Fue entonces, justo en ese instante, delante de todos mis compañeros de clase, que decidí mandar al diablo la poesía que tenía prevista, El Seminarista de los ojos negros, para recurrir a uno de mis clásicos que tanto llenaron de gloria mis días pasados. Así que, respiré profundo en busca de algún residuo de gallardía muerta hacía muchos años y dije:
- "El borrico flautista".
Un ataque de risa invadió a tres señoritas de la primera fila que se habían dignado a escuchar las peripecias de un simpático burrito que un día por accidente tocó una flauta. Por fortuna, el resto de la clase estuvo más preocupado en recuperar las horas de sueño perdidas la noche anterior. Incluso la maestra puso más interés a lo que leía en una revista de cotilleo, porque no sé percató siquiera cuando escapé a la seguridad de mi pupitre al fondo del salón sin haber declamado el desenlace de la historia del burrico. El último clavo al ataúd del hombre de la gran elocuencia había sido martillado.
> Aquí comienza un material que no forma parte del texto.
(** C3: creating a user whose normalized e-mail is already in the table
    fails in the store with [ValueError("Email already exists")], which is
    neither a [sqlite3.Error] nor a validation error, and leaves the table
    as it was; the view answers 409 with that message.  With no such row
    the create succeeds with 201 and adds a row with the e-mail, so that a
    second create with the same normalized e-mail is the conflict.  Two
    raw addresses that agree after stripping and lowercasing validate to
    the same result.  An update that gives a row the e-mail of another row
    fails with the same [ValueError]. *)
Theorem duplicate_email_is_conflict :
  (∀ (db : database) (w : world) (n e p h : str) (r : user_row),
     fault w 0 = None →
     DatabaseManager.hash_password w p = Ok h →
     r ∈ users db → row_email r = e →
     DatabaseManager.create_user db w (Some n) (Some e) p
     = (raise ValueError (u "Email already exists"), db))
  ∧ issubclass ValueError sqlite3_Error = false
  ∧ issubclass ValueError ValidationError = false
  ∧ (∀ (req : request) (data : pyval) (vd : gmap str str) (e p h : str)
       (db : database) (w : world) (r : user_row),
       is_json req = true → get_json req = Ok data →
       validate_create_user_data data = Ok vd →
       vd !! u "email" = Some e → vd !! u "password" = Some p →
       fault w 0 = None → DatabaseManager.hash_password w p = Ok h →
       r ∈ users db → row_email r = e →
       create_user req db w
       = (create_error_response (u "Email already exists") 409, db))
  ∧ (∀ (req : request) (data : pyval) (vd : gmap str str) (e p h : str)
       (db : database) (w : world),
       is_json req = true → get_json req = Ok data →
       validate_create_user_data data = Ok vd →
       vd !! u "email" = Some e → vd !! u "password" = Some p →
       fault w 0 = None → DatabaseManager.hash_password w p = Ok h →
       (∀ r, r ∈ users db → row_email r ≠ e) →
       ∃ (resp : response) (db' : database) (r' : user_row),
         create_user req db w = (resp, db')
         ∧ status_code resp = 201%Z
         ∧ body resp !! u "status" = Some (VStr (u "success"))
         ∧ r' ∈ users db' ∧ row_email r' = e)
  ∧ (∀ s1 s2 : str,
       s1 ≠ [] → s2 ≠ [] → lower (strip s1) = lower (strip s2) →
       validate_email (VStr s1) = validate_email (VStr s2))
  ∧ (∀ (db : database) (w : world) (user_id : Z) (name : option str) (e : str)
       (r1 r2 : user_row),
       fault w 0 = None → bind_int user_id = Ok user_id →
       r1 ∈ users db → row_id r1 = user_id →
       r2 ∈ users db → row_id r2 ≠ user_id → row_email r2 = e →
       DatabaseManager.update_user db w user_id name (Some e)
       = (raise ValueError (u "Email already exists"), db)).
Proof.
  assert (Hstore : ∀ db w n e p h r,
             fault w 0 = None → DatabaseManager.hash_password w p = Ok h →
             r ∈ users db → row_email r = e →
             DatabaseManager.create_user db w (Some n) (Some e) p
             = (raise ValueError (u "Email already exists"), db)).
  { intros db w n e p h r Hfault Hhash Hr He.
    eapply create_user_integrity; [done | done |].
    by eapply insert_user_duplicate. }
  split; [exact Hstore |]. split; [done |]. split; [done |].
  split; [| split; [| split]].
  - intros req data vd e p h db w r Hjson Hdata Hvd Hve Hvp Hfault Hhash Hr He.
    destruct (validate_create_user_data_Ok _ _ Hvd)
      as (d & ? & ? & ? & n & e' & p' & _ & _ & _ & _ & _ & _ & _ & ->).
    rewrite lookup_insert_ne, lookup_insert_eq in Hve by done.
    rewrite !lookup_insert_ne, lookup_insert_eq in Hvp by done.
    injection Hve as ->. injection Hvp as ->.
    rewrite (create_user_unfold _ _ _ _ _ _ _ Hjson Hdata Hvd).
    by rewrite (Hstore _ _ _ _ _ _ _ Hfault Hhash Hr He).
  - intros req data vd e p h db w Hjson Hdata Hvd Hve Hvp Hfault Hhash Hfresh.
    destruct (validate_create_user_data_Ok _ _ Hvd)
      as (d & ? & ? & ? & n & e' & p' & _ & _ & _ & _ & _ & _ & _ & ->).
    rewrite lookup_insert_ne, lookup_insert_eq in Hve by done.
    rewrite !lookup_insert_ne, lookup_insert_eq in Hvp by done.
    injection Hve as ->. injection Hvp as ->.
    rewrite (create_user_unfold _ _ _ _ _ _ _ Hjson Hdata Hvd).
    rewrite (create_user_fresh _ _ n _ _ _ Hfault Hhash Hfresh).
    eexists _, _, _. split; [done |]. split; [done |].
    split; [apply success_lookup_status |]. cbn [users]. split.
    + apply elem_of_app. right. by apply list_elem_of_singleton.
    + done.
  - intros s1 s2 Hs1 Hs2 Heq.
    by rewrite !validate_email_normalizes, Heq.
  - intros db w user_id name e r1 r2 Hfault Hbind Hr1 Hid1 Hr2 Hid2 He.
    eapply update_user_integrity; [done | done |].
    unfold sql_update.
    replace (existsb _ _ && existsb _ _) with true; [done |].
    symmetry. apply andb_true_iff. split; apply existsb_elem_of.
    + exists r1. split; [done |]. by apply Z.eqb_eq.
    + exists r2. split; [done |]. apply andb_true_iff. split.
      * by apply negb_true_iff, Z.eqb_neq.
      * by apply bool_decide_eq_true.
Qed.


End Properties.


(** * Further properties *)

Section Further.
Context {P : Platform}.
Import UserValidator App.

(** ** Stripping *)

Lemma lstrip_skip (l : str) (c : N) (m : str) :
  isspace c = false → lstrip (l ++ c :: m) = lstrip l ++ c :: m.
Proof.
  intros Hc. induction l as [| a l IH]; cbn [app lstrip]; [by rewrite Hc |].
  by destruct (isspace a).
Qed.

Lemma lstrip_idemp (s : str) : lstrip (lstrip s) = lstrip s.
Proof.
  induction s as [| c s IH]; [done |]. cbn [lstrip].
  destruct (isspace c) eqn:Hc; [done |]. cbn [lstrip]. by rewrite Hc.
Qed.

Lemma lstrip_head (s : str) (c : N) (t : str) :
  lstrip s = c :: t → isspace c = false.
Proof.
  induction s as [| a s IH]; [done |]. cbn [lstrip].
  destruct (isspace a) eqn:Ha; [done |]. by intros [= <- _].
Qed.

Lemma rstrip_cons (c : N) (t : str) :
  isspace c = false → rstrip (c :: t) = c :: rstrip t.
Proof.
  intros Hc. unfold rstrip. cbn [rev]. rewrite (lstrip_skip _ _ [] Hc).
  by rewrite rev_app_distr.
Qed.

Lemma rstrip_idemp (s : str) : rstrip (rstrip s) = rstrip s.
Proof. unfold rstrip. by rewrite rev_involutive, lstrip_idemp. Qed.

Lemma strip_idemp (s : str) : strip (strip s) = strip s.
Proof.
  unfold strip. destruct (lstrip s) as [| c t] eqn:Hl; [done |].
  pose proof (lstrip_head _ _ _ Hl) as Hc.
  rewrite (rstrip_cons _ _ Hc). cbn [lstrip]. rewrite Hc.
  by rewrite (rstrip_cons _ _ Hc), rstrip_idemp.
Qed.

(** A stripped string neither starts nor ends with whitespace. *)
Lemma strip_ends (s : str) (c : N) :
  head (strip s) = Some c ∨ last (strip s) = Some c → isspace c = false.
Proof.
  unfold strip. destruct (lstrip s) as [| a t] eqn:Hl; [by intros [|] |].
  pose proof (lstrip_head _ _ _ Hl) as Ha. rewrite (rstrip_cons _ _ Ha).
  intros [[= <-] | Hlast]; [done |].
  rewrite <- (rstrip_cons _ _ Ha) in Hlast.
  apply last_Some in Hlast as [l' Hl']. unfold rstrip in Hl'.
  apply (f_equal (@rev N)) in Hl'.
  rewrite rev_involutive, rev_app_distr in Hl'. cbn [rev app] in Hl'.
  by eapply lstrip_head.
Qed.

(** ** Validators *)

Lemma validate_search_name_iff (v : pyval) (t : str) :
  validate_search_name v = Ok t ↔
    ∃ s, v = VStr s ∧ t = strip s ∧ (1 ≤ length t ≤ 50)%nat
         ∧ forallb name_char t = true.
Proof.
  unfold validate_search_name. rewrite guard_str.
  destruct v as [| b | z | m e | s | l | d];
    try (split; [done | by intros (? & ? & _)]).
  destruct s as [| c s].
  { split; [done | intros (? & [= <-] & -> & ? & _); cbn in *; lia]. }
  cbn [mbind result_bind bind as_str].
  rewrite (re_match_plus_forallb _ _ name_char_newline).
  destruct (Nat.ltb_spec (length (strip (c :: s))) 1);
    [split; [done | intros (? & [= <-] & -> & ? & _); lia] |].
  destruct (Nat.ltb_spec 50 (length (strip (c :: s))));
    [split; [done | intros (? & [= <-] & -> & ? & _); lia] |].
  destruct (strip (c :: s)) as [| c' s'] eqn:Hstrip; [cbn in *; lia |].
  destruct (forallb name_char (c' :: s')) eqn:Hall; cbn [negb].
  - split; [intros [= <-]; exists (c :: s); rewrite Hstrip; repeat split; done || lia |].
    intros (? & [= <-] & -> & _). by rewrite Hstrip.
  - split; [done |]. intros (? & [= <-] & -> & _ & Hall'). congruence.
Qed.

(** X1: a search term that [validate_search_name] returns is the stripped
    input, has 1 to 50 characters, none of them a LIKE wildcard ([%] or
    [_]), and neither starts nor ends with whitespace; every other input
    fails with a validation error. *)
Theorem validate_search_name_result :
  (∀ (v : pyval) (t : str),
     validate_search_name v = Ok t →
     (∃ s, v = VStr s ∧ t = strip s)
     ∧ (1 ≤ length t ≤ 50)%nat
     ∧ Forall (λ c, c ≠ 37 ∧ c ≠ 95) t
     ∧ (∀ c, head t = Some c ∨ last t = Some c → isspace c = false))
  ∧ (∀ (s : str),
       (1 ≤ length (strip s) ≤ 50)%nat →
       forallb name_char (strip s) = true →
       validate_search_name (VStr s) = Ok (strip s))
  ∧ (∀ v : pyval,
       (∃ t, validate_search_name v = Ok t)
       ∨ (∃ m, validate_search_name v = raise ValidationError m)).
Proof.
  split; [| split].
  - intros v t (s & -> & -> & Hlen & Hall)%validate_search_name_iff.
    split; [by exists s |]. split; [done |]. split.
    + apply Forall_forall. intros c Hc. apply name_char_not_wildcard.
      rewrite forallb_forall in Hall. by apply Hall, list_elem_of_In.
    + apply strip_ends.
  - intros s Hlen Hall. apply validate_search_name_iff. by exists s.
  - intros v. unfold validate_search_name. rewrite guard_str.
    destruct v as [| b | z | m e | s | l | d]; try (right; by eexists).
    destruct s as [| c s]; [right; by eexists |].
    cbn [mbind result_bind bind as_str].
    repeat (case_match; [right; by eexists |]). left; by eexists.
Qed.
Lemma discover_sensors_units_only_witness :
  (<["speed" := JInt 5]> {["units" := JStr "mph"]} : gmap string json) !! "units"
    = (<["gust" := JInt 9]> {["units" := JStr "mph"]} : gmap string json) !! "units" ∧
  @discover_sensors labels "arwn/wind" (<["speed" := JInt 5]> {["units" := JStr "mph"]})
    = @discover_sensors labels "arwn/wind" (<["gust" := JInt 9]> {["units" := JStr "mph"]}).
Proof.
  split; [reflexivity|].
  apply (@discover_sensors_units_only labels); reflexivity.
Defined.

(** C2, as the claim states it, fails: on the one-segment topic [arwn]
    (which the subscription [arwn/#] matches) [parts[1]] raises
    [IndexError], and so does [parts[2]] on [arwn/temperature]; neither
    call returns a sequence of sensors, empty or not. *)
Lemma discover_sensors_short_topic_raises :
  @discover_sensors labels "arwn" ∅ = Raise IndexError ∧
  @discover_sensors labels "arwn/temperature" ∅ = Raise IndexError ∧
  ¬ (∃ sensors, @discover_sensors labels "arwn" ∅ = Return sensors).
Proof.
  split; [reflexivity|]. split; [reflexivity|].
  intros [sensors Hret]. discriminate Hret.
Qed.

(** C2, amended. For every topic and payload the classifier either returns
    or raises [IndexError], and it raises exactly on the topics that are too
    short for the lookups it makes: fewer than two segments, or exactly two
    with domain [temperature] or [moisture]. On every other topic it
    returns, and a domain outside the five known ones gives no sensor. *)
Theorem discover_sensors_raises_iff_short `{Const} (topic : string)
    (payload : gmap string json) :
  let parts := split "/" topic in
  let needs_name :=
    parts !! 1%nat = Some "temperature" ∨ parts !! 1%nat = Some "moisture" in
  match discover_sensors topic payload with
  | Raise e =>
      e = IndexError ∧
      (List.length parts < 2 ∨ (List.length parts = 2 ∧ needs_name))%nat
  | Return sensors =>
      (2 ≤ List.length parts)%nat ∧
      (needs_name → (3 ≤ List.length parts)%nat) ∧
      (∀ domain, parts !! 1%nat = Some domain →
         domain ∉ ["temperature"; "moisture"; "rain"; "barometer"; "wind"] →
         sensors = NoSensor ∧ as_tuple sensors = [])
  end.
Proof.
  intros parts needs_name. subst needs_name.
  destruct (parts !! 1%nat) as [domain|] eqn:Hdomain; subst parts.
  2:{ rewrite (discover_sensors_short _ _ Hdomain).
      apply lookup_ge_None in Hdomain. split; [done|]. left. lia. }
  rewrite (discover_sensors_domain _ _ _ Hdomain). cbn zeta.
  pose proof (lookup_lt_Some _ _ _ Hdomain) as Hlen.
  assert (∀ d : string, domain = d →
    match split "/" topic !! 2%nat with
    | Some _ => (3 ≤ List.length (split "/" topic))%nat
    | None => (List.length (split "/" topic) = 2)%nat
    end) as Hthird.
  { intros d _. destruct (split "/" topic !! 2%nat) eqn:E.
    - apply lookup_lt_Some in E. lia.
    - apply lookup_ge_None in E. lia. }
  repeat case_bool_decide; subst.
  1, 2: specialize (Hthird _ eq_refl);
    destruct (split "/" topic !! 2%nat) as [segment|] eqn:Hsegment;
    [ rewrite (getitem_Return _ _ _ Hsegment)
    | rewrite (getitem_Raise _ _ Hsegment) ]; cbn.
  all: try destruct (_ && _); cbn.
  all: try (split; [done|right; split; [lia|]; (by left) || (by right)]).
  all: split; [lia|split].
  all: try (intros [[=]|[=]]; lia).
  all: try (intros d [= <-] Hnot; exfalso; apply Hnot, list_elem_of_In; simpl; tauto).
  - intros [[= ->]|[= ->]]; done.
  - done.
Qed.
(** Where nothing wraps, [extend] asks for [PAGERATIO] times the page-aligned
    size, and the block it creates is large enough. *)
Lemma extend_bytes_exact k size :
  2 <= k → 0 < size → PAGERATIO * align_up size (2 ^ k) < 2 ^ 64 →
  extend_bytes (2 ^ k) size = PAGERATIO * align_up size (2 ^ k) ∧
  size <= extend_bytes (2 ^ k) size - PAGEOVERHEAD.
Proof.
  intros Hk Hs Hb. unfold extend_bytes, align_up in *.
  rewrite ?PAGEOVERHEAD_eq in *. unfold PAGERATIO in *.
  assert (Hp : 4 <= 2 ^ k).
  { change 4 with (2 ^ 2). apply Z.pow_le_mono_r; lia. }
  set (ps := 2 ^ k) in *.
  pose proof (Z.div_mod (size + ps - 1) ps ltac:(lia)) as Hdm.
  pose proof (Z.mod_pos_bound (size + ps - 1) ps ltac:(lia)) as Hmb.
  set (q := (size + ps - 1) / ps) in *. set (r := (size + ps - 1) mod ps) in *.
  assert (Hq : 1 <= q).
  { destruct (decide (1 <= q)); [done |]. assert (q <= 0) by lia. nia. }
  assert (Hpq : ps * q < 2 ^ 64) by lia.
  assert (Hps : ps <= ps * q) by nia.
  assert (Hk64 : k <= 64).
  { destruct (decide (k <= 64)) as [? | Hgt]; [done |].
    exfalso. assert (2 ^ 64 <= 2 ^ k) by (apply Z.pow_le_mono_r; lia).
    fold ps in H. lia. }
  assert (Hpa : (if decide (size mod ps ≠ 0) then PAGEALIGN ps size else size)
                = ps * q).
  { case_decide as Hm.
    - unfold ps. rewrite PAGEALIGN_div; [| lia | lia |].
      + fold ps. f_equal. unfold q. f_equal. lia.
      + fold ps. lia.
    - assert (size mod ps = 0) as H0 by (destruct (decide (size mod ps = 0)); tauto).
      pose proof (Z.div_mod size ps ltac:(lia)) as Hs2. rewrite H0 in Hs2.
      set (q2 := size / ps) in *.
      assert (ps * q + r = ps * q2 + (ps - 1)) by lia.
      assert (q = q2) by nia. lia. }
  rewrite Hpa. rewrite wrap_small by lia. split; [lia |]. lia.
Qed.

(** * Further properties of the allocator *)

(** ** Tags and block navigation *)

(** X1.  A tag written with [PUT(p, PACK(size, alloc))] reads back through
    [GET_SIZE(p)] and [GET_ALLOC(p)] as the same size and allocation bit, for
    every size that is a multiple of 16 and either bit; no other word changes. *)
Theorem tag_round_trip s p sz a :
  size_ok sz → bit a → is_Some (mem s !! p) →
  returns (PUT p (PACK sz a) ;;; x <- GET_SIZE p ;; y <- GET_ALLOC p ;; ret (x, y)) s
    (λ r s', r = (sz, a) ∧ ∀ q, q ≠ p → mem s' !! q = mem s !! q).
Proof.
  intros Hsz Ha Hp.
  rstep ltac:(by apply PUT_Ret).
  rstep ltac:(apply (GET_SIZE_Ret _ (PACK sz a)); st_simpl; apply lookup_insert_eq).
  rstep ltac:(apply (GET_ALLOC_Ret _ (PACK sz a)); st_simpl; apply lookup_insert_eq).
  eapply returns_Ret; [reflexivity |]. split.
  - by rewrite size_of_PACK, alloc_of_PACK.
  - intros q Hq. st_simpl. by apply lookup_insert_ne.
Qed.
(** * Resource governor: shallow embedding of the adjustment engine

    The development follows two source files of the repository,
    [mining_environment/scripts/utils.py] (the per-process data model and
    its sampler) and [mining_environment/scripts/resource_manager.py] (the
    OS adapters, [apply_cloak_strategy], [restore_resources] and the
    singleton supervisor).

    Conventions.
    - An [int] is a [Z].  In the sampler and in the adapters that only pass
      numbers on, a [float] is a rational [Q].  Where the code computes on
      floats that a caller hands in ([adjust_gpu_usage]), a [float] is an
      IEEE-754 binary64 value, with NaN, infinities and rounding: the
      library's [spec_float].
    - A Python value that may be [None] is a [pyval].
    - A method that can raise returns an [outcome]; a method that also
      mutates its object or performs I/O lives in the state-and-exception
      monad [M].
    - Everything the code does to the outside world (log records, external
      commands, device-SDK calls) is appended to a trace of [event]s; what
      the outside world answers is read from an environment record. *)

From Stdlib Require Import ZArith QArith Lia Lqa Ascii String SpecFloat.
From stdpp Require Import base option list strings gmap fin_maps.

Open Scope string_scope.
Open Scope list_scope.
Open Scope Z_scope.

#[local] Set Warnings "-clear-no-such-hyp".

(** ** Python values, exceptions and outcomes *)

Inductive pyval : Type :=
| PNone
| PInt (z : Z)
| PFloat (q : Q).

Inductive exn : Type :=
| TypeError
| KeyError
| ZeroDivisionError
| CalledProcessError
| NVMLError
| NoSuchProcess
| RuntimeError
| OverflowError
| OtherError (what : string).

Inductive outcome (A : Type) : Type :=
| Ret (a : A)
| Raise (e : exn).
Arguments Ret {A} a.
Arguments Raise {A} e.

(** [bool(v)]: [None], [0] and [0.0] are falsy. *)
Definition truthy (v : pyval) : bool :=
  match v with
  | PNone => false
  | PInt z => negb (z =? 0)
  | PFloat q => negb (Qeq_bool q 0)
  end.

Definition as_Q (v : pyval) : option Q :=
  match v with
  | PNone => None
  | PInt z => Some (inject_Z z)
  | PFloat q => Some q
  end.

Definition Qlt_bool (x y : Q) : bool := negb (Qle_bool y x).

(** Ordering comparisons: comparing with [None] raises [TypeError]. *)
Definition py_gt (a b : pyval) : outcome bool :=
  match as_Q a, as_Q b with
  | Some x, Some y => Ret (Qlt_bool y x)
  | _, _ => Raise TypeError
  end.

Definition py_le (a b : pyval) : outcome bool :=
  match as_Q a, as_Q b with
  | Some x, Some y => Ret (Qle_bool x y)
  | _, _ => Raise TypeError
  end.

(** [v * k] for an integer literal [k]. *)
Definition py_mul_int (v : pyval) (k : Z) : outcome pyval :=
  match v with
  | PNone => Raise TypeError
  | PInt z => Ret (PInt (z * k))
  | PFloat q => Ret (PFloat (q * inject_Z k))
  end.

(** [range(v)]: only an [int] is accepted. *)
Definition py_range (v : pyval) : outcome (list Z) :=
  match v with
  | PInt n => Ret (Z.of_nat <$> seq 0 (Z.to_nat n))
  | _ => Raise TypeError
  end.

(** ** Numbers in float arithmetic

    A number is an unbounded [int] or a [float], a binary64 value with 53
    bits of precision. *)
Inductive pynum : Type :=
| NInt (n : Z)
| NFloat (x : spec_float).

(** The float nearest to an integer (ties to even); an infinity when the
    integer is out of range. *)
Definition float_of_Z (n : Z) : spec_float := binary_normalize 53 1024 n 0 false.

(** [float(n)], as the operators convert an [int] operand: out of range it
    raises [OverflowError]. *)
Definition float_of_int (n : Z) : outcome spec_float :=
  match float_of_Z n with
  | S754_infinity _ => Raise OverflowError
  | x => Ret x
  end.

(** [a + b]: exact on two ints, float addition otherwise. *)
Definition num_add (a b : pynum) : outcome pynum :=
  match a, b with
  | NInt m, NInt n => Ret (NInt (m + n))
  | NFloat x, NFloat y => Ret (NFloat (SFadd 53 1024 x y))
  | NFloat x, NInt n =>
      match float_of_int n with
      | Ret y => Ret (NFloat (SFadd 53 1024 x y))
      | Raise e => Raise e
      end
  | NInt m, NFloat y =>
      match float_of_int m with
      | Ret x => Ret (NFloat (SFadd 53 1024 x y))
      | Raise e => Raise e
      end
  end.

(** An int is compared with a float by value, without rounding the int:
    [n] against [(-1)^s * m * 2^e]. *)
Definition int_float_compare (n : Z) (x : spec_float) : option comparison :=
  match x with
  | S754_nan => None
  | S754_infinity s => Some (if s then Gt else Lt)
  | S754_zero _ => Some (n ?= 0)
  | S754_finite s m e =>
      let v := if s then Z.neg m else Z.pos m in
      Some match e with
           | Z.neg d => (n * 2 ^ Z.pos d) ?= v
           | _ => n ?= v * 2 ^ e
           end
  end.

(** Every comparison with NaN is unordered. *)
Definition num_compare (a b : pynum) : option comparison :=
  match a, b with
  | NInt m, NInt n => Some (m ?= n)
  | NFloat x, NFloat y => SFcompare x y
  | NInt m, NFloat y => int_float_compare m y
  | NFloat x, NInt n => CompOpp <$> int_float_compare n x
  end.

(** [a < b] and [a <= b]: false when unordered. *)
Definition num_lt (a b : pynum) : bool :=
  match num_compare a b with
  | Some Lt => true
  | _ => false
  end.

Definition num_le (a b : pynum) : bool :=
  match num_compare a b with
  | Some Lt | Some Eq => true
  | _ => false
  end.

(** Two-argument [max] and [min] keep their first argument unless the
    second is strictly larger (smaller): [max(a, b)] tests [b > a] and
    [min(a, b)] tests [b < a], so an unordered second argument, or first,
    leaves the first. *)
Definition py_max (a b : pynum) : pynum := if num_lt a b then b else a.
Definition py_min (a b : pynum) : pynum := if num_lt b a then b else a.

(** ** The state-and-exception monad *)

Definition M (St A : Type) : Type := St -> outcome A * St.

Definition ret {St A} (a : A) : M St A := fun s => (Ret a, s).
Los años pasaron fugaces al igual que todos mis sueños. Las clases se convirtieron en el perfecto refugio para dejar mi mente en blanco. Al igual que la mayoría de mis compañeros, desarrollé una técnica infalible para convertirme en zombi. Traducción: dormir con los ojos abiertos. Mi vocabulario sólo dejaba lugar a monosílabos, excepto cuando los profesores pasaban lista y había que decir la palabra presente para que se dieran por enterados de que no eran los únicos seres vivos dentro del salón de clase. Y así, siguieron pasando los años hasta que llegó el segundo semestre del tercero grado de preparatoria, cuando conocí al hombre que cambiaría el rumbo de mi vida: el maestro de griego.